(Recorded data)
Lemma client_receives c dst locked a (ls : list (list Z)) last ts inc out blocks :
  configs_ok a -> ci_lastCommittedBlockID (sc_info (cl_chain c)) = a -> may_ask c dst ->
  0 <= last < 2 ^ 64 -> 0 <= ts < 2 ^ 64 ->
  sendable_ (answer_header (map zlen ls) last ts) MAX_CATCHUP_DOWNLOAD_BYTES (answer_fields (map zlen ls) last ts) ->
  ls <> [] -> 4 <= zlen (concat ls) <= clientMax -> zlen (concat ls) + 2 < 2 ^ 63 ->
  deserializeBlockList patch (map zlen ls) ([91] ++ concat ls ++ [93]) 0 true = Ok blocks -> blocks <> [] ->
  accepts out -> delivers inc (answer_bytes ls last ts) ->
  exists c', cl_chain c' = (getCurrentTimeMs (cl_chain c)).2 /\ cl_lastStartingBlock c' = a /\
    cn_sent (cl_conn c') = request_bytes a /\
    sync C' K nodes clientMax patch dst (Connected (mkConn inc out [])) locked c =
      cl_on_chain (blockCommitsArrivedThroughCatchup C' K locked blocks) c'.
Proof.
  intros [Hsid _ Hreq] Hlast [[Hi Hself] [nid Hknown] [Hp1 Hp2] (now & Hnow & Halive)] Hl Ht Hans Hne Hsz Hmax
    Hparse Hb Hacc Hdel.
  destruct (getCurrentTimeMs (cl_chain c)) as [r0 ch] eqn:Htime. cbn [fst snd] in *. subst r0.
  assert (ci_lastCommittedBlockID (sc_info ch) = a) as Hch.
  { pose proof (getCurrentTimeMs_keeps sc_info (fun _ _ => eq_refl) (cl_chain c)) as Hk.
    rewrite Htime in Hk. cbn in Hk. by rewrite Hk. }
  destruct (writeBytes_accepted (le_bytes 8 MAGIC_NUMBER) out inc [] Hacc) as (out1 & Hmagic & Hacc1); [done|].
  destruct (writeHeader_ok _ _ _ _ _ inc out1 (le_bytes 8 MAGIC_NUMBER) Hreq Hacc1) as (out2 & Hhead & _).
  destruct (readJsonHeader_ok _ _ _ parse_dump _ _ _ inc out2 (request_bytes a) _ Hans Hdel) as (inc1 & Hjson & Hdel1).
  destruct (extractPeer_answer (map zlen ls) last ts Hl Ht) as [info Hinfo].
  destruct (updatePeer_run (mkClient ch (mkConn inc1 out2 (request_bytes a)) (delete dst (cl_deadNodes c))
    (cl_peers c) (cl_lastStartingBlock c)) dst info) as [peers Hpeer]; [cbn; lia|done|].
  destruct (readMissingBlocks_run (mkClient ch (mkConn inc1 out2 (request_bytes a)) (delete dst (cl_deadNodes c)) peers a)
    ls last ts inc1 out2 (request_bytes a) blocks) as [inc2 Hmiss]; [done..|].
  exists (mkClient ch (mkConn inc2 out2 (request_bytes a)) (delete dst (cl_deadNodes c)) peers a).
  do 3 (split; [done|]). unfold sync.
  eapply run_step; [apply zoom_run; reflexivity|]. rewrite Hlast, Hsid.
  eapply run_step; [unfold lift_res, mkCatchupRequest; rewrite bool_decide_eq_true_2 by (by eexists); reflexivity|].
  eapply run_step; [rewrite (proj2 (Z.eqb_neq _ _)) by done; reflexivity|].
  eapply run_step; [apply zoom_run; by apply getDeathTime_run|].
  eapply run_step; [apply zoom_run; cbn [cl_chain]; exact Htime|].
  eapply run_step; [rewrite (proj2 (Z.ltb_ge _ _)) by done; reflexivity|].
  eapply run_step.
  { unfold openSocket. rewrite Hknown. eapply run_step; [apply zoom_run; by apply markAlive_run|]. reflexivity. }
  eapply run_step; [apply nested_run, zoom_run; exact Hmagic|].
  eapply run_step; [apply nested_run, zoom_run; exact Hhead|].
  eapply run_step; [apply nested_run, zoom_run; exact Hjson|].
  eapply run_step; [unfold lift_res; rewrite Hinfo; reflexivity|].
  eapply run_step; [exact Hpeer|].
  eapply run_step; [reflexivity|]. cbn -[cl_on_chain].
  eapply run_step; [reflexivity|]. eapply run_step; [apply zoom_run; reflexivity|].
  cbn [cl_chain]. rewrite Hch. eapply run_step; [reflexivity|].
  eapply run_step; [apply nested_run; exact Hmiss|]. reflexivity.
Qed.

** Prompt **
Repeat the data above in full, word for word.

** Exercise solution **
Lemma client_receives c dst locked a (ls : list (list Z)) last ts inc out blocks :
  configs_ok a -> ci_lastCommittedBlockID (sc_info (cl_chain c)) = a -> may_ask c dst ->
  0 <= last < 2 ^ 64 -> 0 <= ts < 2 ^ 64 ->
  sendable_ (answer_header (map zlen ls) last ts) MAX_CATCHUP_DOWNLOAD_BYTES (answer_fields (map zlen ls) last ts) ->
  ls <> [] -> 4 <= zlen (concat ls) <= clientMax -> zlen (concat ls) + 2 < 2 ^ 63 ->
  deserializeBlockList patch (map zlen ls) ([91] ++ concat ls ++ [93]) 0 true = Ok blocks -> blocks <> [] ->
  accepts out -> delivers inc (answer_bytes ls last ts) ->
  exists c', cl_chain c' = (getCurrentTimeMs (cl_chain c)).2 /\ cl_lastStartingBlock c' = a /\
    cn_sent (cl_conn c') = request_bytes a /\
    sync C' K nodes clientMax patch dst (Connected (mkConn inc out [])) locked c =
      cl_on_chain (blockCommitsArrivedThroughCatchup C' K locked blocks) c'.
Proof.
  intros [Hsid _ Hreq] Hlast [[Hi Hself] [nid Hknown] [Hp1 Hp2] (now & Hnow & Halive)] Hl Ht Hans Hne Hsz Hmax
    Hparse Hb Hacc Hdel.
  destruct (getCurrentTimeMs (cl_chain c)) as [r0 ch] eqn:Htime. cbn [fst snd] in *. subst r0.
  assert (ci_lastCommittedBlockID (sc_info ch) = a) as Hch.
  { pose proof (getCurrentTimeMs_keeps sc_info (fun _ _ => eq_refl) (cl_chain c)) as Hk.
    rewrite Htime in Hk. cbn in Hk. by rewrite Hk. }
  destruct (writeBytes_accepted (le_bytes 8 MAGIC_NUMBER) out inc [] Hacc) as (out1 & Hmagic & Hacc1); [done|].
  destruct (writeHeader_ok _ _ _ _ _ inc out1 (le_bytes 8 MAGIC_NUMBER) Hreq Hacc1) as (out2 & Hhead & _).
  destruct (readJsonHeader_ok _ _ _ parse_dump _ _ _ inc out2 (request_bytes a) _ Hans Hdel) as (inc1 & Hjson & Hdel1).
  destruct (extractPeer_answer (map zlen ls) last ts Hl Ht) as [info Hinfo].
  destruct (updatePeer_run (mkClient ch (mkConn inc1 out2 (request_bytes a)) (delete dst (cl_deadNodes c))
    (cl_peers c) (cl_lastStartingBlock c)) dst info) as [peers Hpeer]; [cbn; lia|done|].
  destruct (readMissingBlocks_run (mkClient ch (mkConn inc1 out2 (request_bytes a)) (delete dst (cl_deadNodes c)) peers a)
    ls last ts inc1 out2 (request_bytes a) blocks) as [inc2 Hmiss]; [done..|].
  exists (mkClient ch (mkConn inc2 out2 (request_bytes a)) (delete dst (cl_deadNodes c)) peers a).
  do 3 (split; [done|]). unfold sync.
  eapply run_step; [apply zoom_run; reflexivity|]. rewrite Hlast, Hsid.
  eapply run_step; [unfold lift_res, mkCatchupRequest; rewrite bool_decide_eq_true_2 by (by eexists); reflexivity|].
  eapply run_step; [rewrite (proj2 (Z.eqb_neq _ _)) by done; reflexivity|].
  eapply run_step; [apply zoom_run; by apply getDeathTime_run|].
  eapply run_step; [apply zoom_run; cbn [cl_chain]; exact Htime|].
  eapply run_step; [rewrite (proj2 (Z.ltb_ge _ _)) by done; reflexivity|].
  eapply run_step.
  { unfold openSocket. rewrite Hknown. eapply run_step; [apply zoom_run; by apply markAlive_run|]. reflexivity. }
  eapply run_step; [apply nested_run, zoom_run; exact Hmagic|].
  eapply run_step; [apply nested_run, zoom_run; exact Hhead|].
  eapply run_step; [apply nested_run, zoom_run; exact Hjson|].
  eapply run_step; [unfold lift_res; rewrite Hinfo; reflexivity|].
  eapply run_step; [exact Hpeer|].
  eapply run_step; [reflexivity|]. cbn -[cl_on_chain].
  eapply run_step; [reflexivity|]. eapply run_step; [apply zoom_run; reflexivity|].
  cbn [cl_chain]. rewrite Hch. eapply run_step; [reflexivity|].
  eapply run_step; [apply nested_run; exact Hmiss|]. reflexivity.
Qed.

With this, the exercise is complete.